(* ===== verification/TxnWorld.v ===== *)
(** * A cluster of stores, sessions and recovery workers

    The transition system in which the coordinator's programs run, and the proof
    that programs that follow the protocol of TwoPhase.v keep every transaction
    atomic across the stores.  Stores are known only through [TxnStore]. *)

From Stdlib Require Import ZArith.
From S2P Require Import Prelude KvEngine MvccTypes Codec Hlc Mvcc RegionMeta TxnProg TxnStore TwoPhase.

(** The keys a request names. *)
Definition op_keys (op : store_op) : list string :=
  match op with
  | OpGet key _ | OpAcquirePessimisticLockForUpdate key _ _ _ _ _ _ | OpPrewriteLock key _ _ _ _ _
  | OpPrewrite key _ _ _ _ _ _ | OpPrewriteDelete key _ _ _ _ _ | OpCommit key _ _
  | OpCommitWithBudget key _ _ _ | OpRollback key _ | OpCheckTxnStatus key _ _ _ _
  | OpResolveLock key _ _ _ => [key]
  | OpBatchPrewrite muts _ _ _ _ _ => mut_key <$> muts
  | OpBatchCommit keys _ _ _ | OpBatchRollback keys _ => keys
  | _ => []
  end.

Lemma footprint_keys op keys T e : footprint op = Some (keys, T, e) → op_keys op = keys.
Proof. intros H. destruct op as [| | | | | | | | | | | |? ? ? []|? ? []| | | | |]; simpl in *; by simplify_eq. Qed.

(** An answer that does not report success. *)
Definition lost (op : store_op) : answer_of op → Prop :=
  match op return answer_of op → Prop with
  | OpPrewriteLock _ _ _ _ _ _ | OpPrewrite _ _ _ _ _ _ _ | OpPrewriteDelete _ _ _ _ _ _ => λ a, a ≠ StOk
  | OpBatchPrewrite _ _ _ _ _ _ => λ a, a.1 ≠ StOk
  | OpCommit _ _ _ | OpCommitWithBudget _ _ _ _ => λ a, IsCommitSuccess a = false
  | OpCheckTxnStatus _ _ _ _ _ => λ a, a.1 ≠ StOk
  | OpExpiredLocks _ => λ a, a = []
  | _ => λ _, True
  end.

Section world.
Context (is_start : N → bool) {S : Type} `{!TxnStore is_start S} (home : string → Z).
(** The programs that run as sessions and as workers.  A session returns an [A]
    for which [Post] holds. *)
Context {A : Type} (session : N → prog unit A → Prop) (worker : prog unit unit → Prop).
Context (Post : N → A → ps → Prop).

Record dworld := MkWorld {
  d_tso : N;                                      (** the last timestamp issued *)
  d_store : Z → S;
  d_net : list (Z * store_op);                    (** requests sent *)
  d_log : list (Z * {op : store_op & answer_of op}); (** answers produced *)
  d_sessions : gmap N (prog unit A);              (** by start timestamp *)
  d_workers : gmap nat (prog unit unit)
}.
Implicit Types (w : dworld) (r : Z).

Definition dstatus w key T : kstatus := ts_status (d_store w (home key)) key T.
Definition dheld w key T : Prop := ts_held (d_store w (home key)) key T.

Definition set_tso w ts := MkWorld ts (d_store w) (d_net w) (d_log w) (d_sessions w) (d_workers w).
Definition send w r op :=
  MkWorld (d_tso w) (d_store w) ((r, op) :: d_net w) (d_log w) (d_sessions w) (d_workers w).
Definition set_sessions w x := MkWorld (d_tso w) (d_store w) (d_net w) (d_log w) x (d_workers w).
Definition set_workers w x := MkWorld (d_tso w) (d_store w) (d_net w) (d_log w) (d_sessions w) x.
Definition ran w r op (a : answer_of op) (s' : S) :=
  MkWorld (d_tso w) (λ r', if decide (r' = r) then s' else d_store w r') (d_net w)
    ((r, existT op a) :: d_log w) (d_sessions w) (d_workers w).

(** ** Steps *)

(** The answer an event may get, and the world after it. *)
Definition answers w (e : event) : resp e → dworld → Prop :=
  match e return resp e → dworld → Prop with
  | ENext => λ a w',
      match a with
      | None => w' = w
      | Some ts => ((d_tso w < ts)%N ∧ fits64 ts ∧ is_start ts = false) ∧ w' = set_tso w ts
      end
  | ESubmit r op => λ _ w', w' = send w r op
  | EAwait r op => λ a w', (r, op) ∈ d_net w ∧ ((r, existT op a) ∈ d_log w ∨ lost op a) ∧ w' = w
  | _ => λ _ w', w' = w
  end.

———

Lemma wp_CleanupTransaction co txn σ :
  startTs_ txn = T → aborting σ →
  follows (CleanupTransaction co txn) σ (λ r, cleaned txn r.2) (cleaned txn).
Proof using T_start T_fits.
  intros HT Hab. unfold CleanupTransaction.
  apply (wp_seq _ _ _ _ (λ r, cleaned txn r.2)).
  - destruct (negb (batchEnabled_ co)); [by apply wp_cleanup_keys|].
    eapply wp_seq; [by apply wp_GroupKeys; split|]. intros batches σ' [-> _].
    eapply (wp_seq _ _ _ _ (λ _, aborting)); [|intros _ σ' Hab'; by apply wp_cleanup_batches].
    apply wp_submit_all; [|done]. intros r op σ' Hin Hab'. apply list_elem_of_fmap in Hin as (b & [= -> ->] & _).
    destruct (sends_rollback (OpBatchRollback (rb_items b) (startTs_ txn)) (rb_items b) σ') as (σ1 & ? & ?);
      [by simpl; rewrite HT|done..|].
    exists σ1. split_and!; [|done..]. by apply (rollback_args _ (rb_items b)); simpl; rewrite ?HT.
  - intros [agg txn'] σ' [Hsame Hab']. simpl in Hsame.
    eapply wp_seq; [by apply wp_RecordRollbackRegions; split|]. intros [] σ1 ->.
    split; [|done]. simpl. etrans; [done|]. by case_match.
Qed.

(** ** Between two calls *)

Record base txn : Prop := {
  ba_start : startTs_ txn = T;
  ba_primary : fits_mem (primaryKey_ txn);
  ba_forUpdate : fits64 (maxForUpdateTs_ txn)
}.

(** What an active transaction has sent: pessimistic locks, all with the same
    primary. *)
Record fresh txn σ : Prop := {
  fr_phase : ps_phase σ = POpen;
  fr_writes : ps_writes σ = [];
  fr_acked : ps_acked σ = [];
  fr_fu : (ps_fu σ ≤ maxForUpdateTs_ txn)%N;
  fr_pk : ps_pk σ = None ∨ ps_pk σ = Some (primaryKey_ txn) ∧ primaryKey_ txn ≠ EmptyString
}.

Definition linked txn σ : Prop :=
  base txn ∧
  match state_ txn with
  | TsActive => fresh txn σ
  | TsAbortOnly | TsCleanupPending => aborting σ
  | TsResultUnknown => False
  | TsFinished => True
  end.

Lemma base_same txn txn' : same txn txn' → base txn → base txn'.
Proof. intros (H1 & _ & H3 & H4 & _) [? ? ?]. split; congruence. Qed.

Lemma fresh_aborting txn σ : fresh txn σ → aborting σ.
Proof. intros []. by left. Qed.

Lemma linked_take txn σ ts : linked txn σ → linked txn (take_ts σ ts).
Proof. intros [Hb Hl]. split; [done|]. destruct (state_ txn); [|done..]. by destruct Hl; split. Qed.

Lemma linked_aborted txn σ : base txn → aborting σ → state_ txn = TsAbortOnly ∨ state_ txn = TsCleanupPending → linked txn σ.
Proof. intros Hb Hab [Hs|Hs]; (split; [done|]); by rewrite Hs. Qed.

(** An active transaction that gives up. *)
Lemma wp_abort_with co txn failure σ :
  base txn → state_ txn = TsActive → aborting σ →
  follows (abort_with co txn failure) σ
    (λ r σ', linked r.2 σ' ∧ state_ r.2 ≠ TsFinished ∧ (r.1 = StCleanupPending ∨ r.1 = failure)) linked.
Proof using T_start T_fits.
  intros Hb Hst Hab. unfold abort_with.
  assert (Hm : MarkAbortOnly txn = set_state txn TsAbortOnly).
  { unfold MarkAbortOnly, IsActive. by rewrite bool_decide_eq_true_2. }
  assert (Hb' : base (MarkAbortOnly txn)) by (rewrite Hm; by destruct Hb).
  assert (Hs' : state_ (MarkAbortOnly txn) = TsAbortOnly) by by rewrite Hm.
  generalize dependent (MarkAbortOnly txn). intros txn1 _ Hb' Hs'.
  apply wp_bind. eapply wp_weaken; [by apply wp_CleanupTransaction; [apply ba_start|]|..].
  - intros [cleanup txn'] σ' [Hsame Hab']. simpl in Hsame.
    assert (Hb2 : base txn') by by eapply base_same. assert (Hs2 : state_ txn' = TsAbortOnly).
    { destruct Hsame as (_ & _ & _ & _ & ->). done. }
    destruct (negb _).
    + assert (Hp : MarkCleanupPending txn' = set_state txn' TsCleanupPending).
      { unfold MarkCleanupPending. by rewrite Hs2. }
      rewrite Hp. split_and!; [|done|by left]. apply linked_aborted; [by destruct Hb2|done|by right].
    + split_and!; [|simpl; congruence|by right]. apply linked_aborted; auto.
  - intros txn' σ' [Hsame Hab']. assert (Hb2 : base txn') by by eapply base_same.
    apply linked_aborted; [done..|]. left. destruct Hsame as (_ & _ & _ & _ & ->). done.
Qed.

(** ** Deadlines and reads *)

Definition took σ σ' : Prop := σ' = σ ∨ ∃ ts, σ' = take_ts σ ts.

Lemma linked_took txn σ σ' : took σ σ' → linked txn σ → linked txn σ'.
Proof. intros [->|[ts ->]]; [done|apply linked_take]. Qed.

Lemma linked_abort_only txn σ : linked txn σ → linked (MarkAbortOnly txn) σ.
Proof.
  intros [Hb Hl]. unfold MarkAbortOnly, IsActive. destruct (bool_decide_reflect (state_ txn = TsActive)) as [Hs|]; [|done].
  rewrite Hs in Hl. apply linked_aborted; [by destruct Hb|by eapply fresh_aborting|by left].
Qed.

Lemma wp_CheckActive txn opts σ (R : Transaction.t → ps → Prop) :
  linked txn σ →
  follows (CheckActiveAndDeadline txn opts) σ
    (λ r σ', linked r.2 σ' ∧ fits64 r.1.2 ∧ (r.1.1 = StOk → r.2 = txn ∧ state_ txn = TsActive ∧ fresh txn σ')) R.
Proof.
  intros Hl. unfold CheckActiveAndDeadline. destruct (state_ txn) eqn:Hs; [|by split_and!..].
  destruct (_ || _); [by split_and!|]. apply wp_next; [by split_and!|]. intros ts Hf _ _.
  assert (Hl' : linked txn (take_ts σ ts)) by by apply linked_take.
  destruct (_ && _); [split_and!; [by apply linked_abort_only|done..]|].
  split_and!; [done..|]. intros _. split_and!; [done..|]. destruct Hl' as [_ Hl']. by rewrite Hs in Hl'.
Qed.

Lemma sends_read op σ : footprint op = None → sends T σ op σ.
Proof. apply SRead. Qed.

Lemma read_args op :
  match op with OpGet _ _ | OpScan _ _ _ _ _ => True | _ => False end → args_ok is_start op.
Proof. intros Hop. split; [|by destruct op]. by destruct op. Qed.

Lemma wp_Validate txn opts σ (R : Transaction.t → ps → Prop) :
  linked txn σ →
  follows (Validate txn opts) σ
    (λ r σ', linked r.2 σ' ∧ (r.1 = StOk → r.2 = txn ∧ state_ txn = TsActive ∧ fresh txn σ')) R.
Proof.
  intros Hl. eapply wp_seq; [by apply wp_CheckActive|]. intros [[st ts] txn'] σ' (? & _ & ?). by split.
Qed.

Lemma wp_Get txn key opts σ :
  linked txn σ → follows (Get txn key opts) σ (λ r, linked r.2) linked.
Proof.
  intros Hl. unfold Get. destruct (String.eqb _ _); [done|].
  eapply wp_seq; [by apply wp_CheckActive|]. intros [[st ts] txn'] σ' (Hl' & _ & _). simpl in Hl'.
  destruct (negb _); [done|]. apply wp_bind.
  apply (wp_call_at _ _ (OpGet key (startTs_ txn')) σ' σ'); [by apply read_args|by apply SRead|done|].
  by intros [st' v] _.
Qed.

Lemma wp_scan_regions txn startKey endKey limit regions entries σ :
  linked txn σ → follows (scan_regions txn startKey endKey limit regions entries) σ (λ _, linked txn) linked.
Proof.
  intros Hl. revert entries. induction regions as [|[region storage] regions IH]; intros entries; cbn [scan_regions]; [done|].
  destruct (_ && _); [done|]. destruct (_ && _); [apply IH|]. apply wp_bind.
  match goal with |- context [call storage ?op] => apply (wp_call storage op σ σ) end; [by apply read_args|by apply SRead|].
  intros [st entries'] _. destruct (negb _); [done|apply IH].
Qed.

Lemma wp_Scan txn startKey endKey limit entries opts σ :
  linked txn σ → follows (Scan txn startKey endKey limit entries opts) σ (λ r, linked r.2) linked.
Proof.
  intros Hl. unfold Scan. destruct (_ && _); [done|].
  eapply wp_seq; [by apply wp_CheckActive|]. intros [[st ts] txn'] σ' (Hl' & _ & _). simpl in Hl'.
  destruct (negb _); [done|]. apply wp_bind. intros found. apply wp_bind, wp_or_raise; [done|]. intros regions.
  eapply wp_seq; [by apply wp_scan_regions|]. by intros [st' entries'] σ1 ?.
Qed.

———

## [What needs to be done]
Using the entries above, return exactly the lines from the line with "OpCheckTxnStatus key _ _ _ _" to the line with "Implicit Types (w : dworld) (r : Z).", counting both of those lines.

## [Result for this exercise]
  | OpCommitWithBudget key _ _ _ | OpRollback key _ | OpCheckTxnStatus key _ _ _ _
  | OpResolveLock key _ _ _ => [key]
  | OpBatchPrewrite muts _ _ _ _ _ => mut_key <$> muts
  | OpBatchCommit keys _ _ _ | OpBatchRollback keys _ => keys
  | _ => []
  end.

Lemma footprint_keys op keys T e : footprint op = Some (keys, T, e) → op_keys op = keys.
Proof. intros H. destruct op as [| | | | | | | | | | | |? ? ? []|? ? []| | | | |]; simpl in *; by simplify_eq. Qed.

(** An answer that does not report success. *)
Definition lost (op : store_op) : answer_of op → Prop :=
  match op return answer_of op → Prop with
  | OpPrewriteLock _ _ _ _ _ _ | OpPrewrite _ _ _ _ _ _ _ | OpPrewriteDelete _ _ _ _ _ _ => λ a, a ≠ StOk
  | OpBatchPrewrite _ _ _ _ _ _ => λ a, a.1 ≠ StOk
  | OpCommit _ _ _ | OpCommitWithBudget _ _ _ _ => λ a, IsCommitSuccess a = false
  | OpCheckTxnStatus _ _ _ _ _ => λ a, a.1 ≠ StOk
  | OpExpiredLocks _ => λ a, a = []
  | _ => λ _, True
  end.

Section world.
Context (is_start : N → bool) {S : Type} `{!TxnStore is_start S} (home : string → Z).
(** The programs that run as sessions and as workers.  A session returns an [A]
    for which [Post] holds. *)
Context {A : Type} (session : N → prog unit A → Prop) (worker : prog unit unit → Prop).
Context (Post : N → A → ps → Prop).

Record dworld := MkWorld {
  d_tso : N;                                      (** the last timestamp issued *)
  d_store : Z → S;
  d_net : list (Z * store_op);                    (** requests sent *)
  d_log : list (Z * {op : store_op & answer_of op}); (** answers produced *)
  d_sessions : gmap N (prog unit A);              (** by start timestamp *)
  d_workers : gmap nat (prog unit unit)
}.
Implicit Types (w : dworld) (r : Z).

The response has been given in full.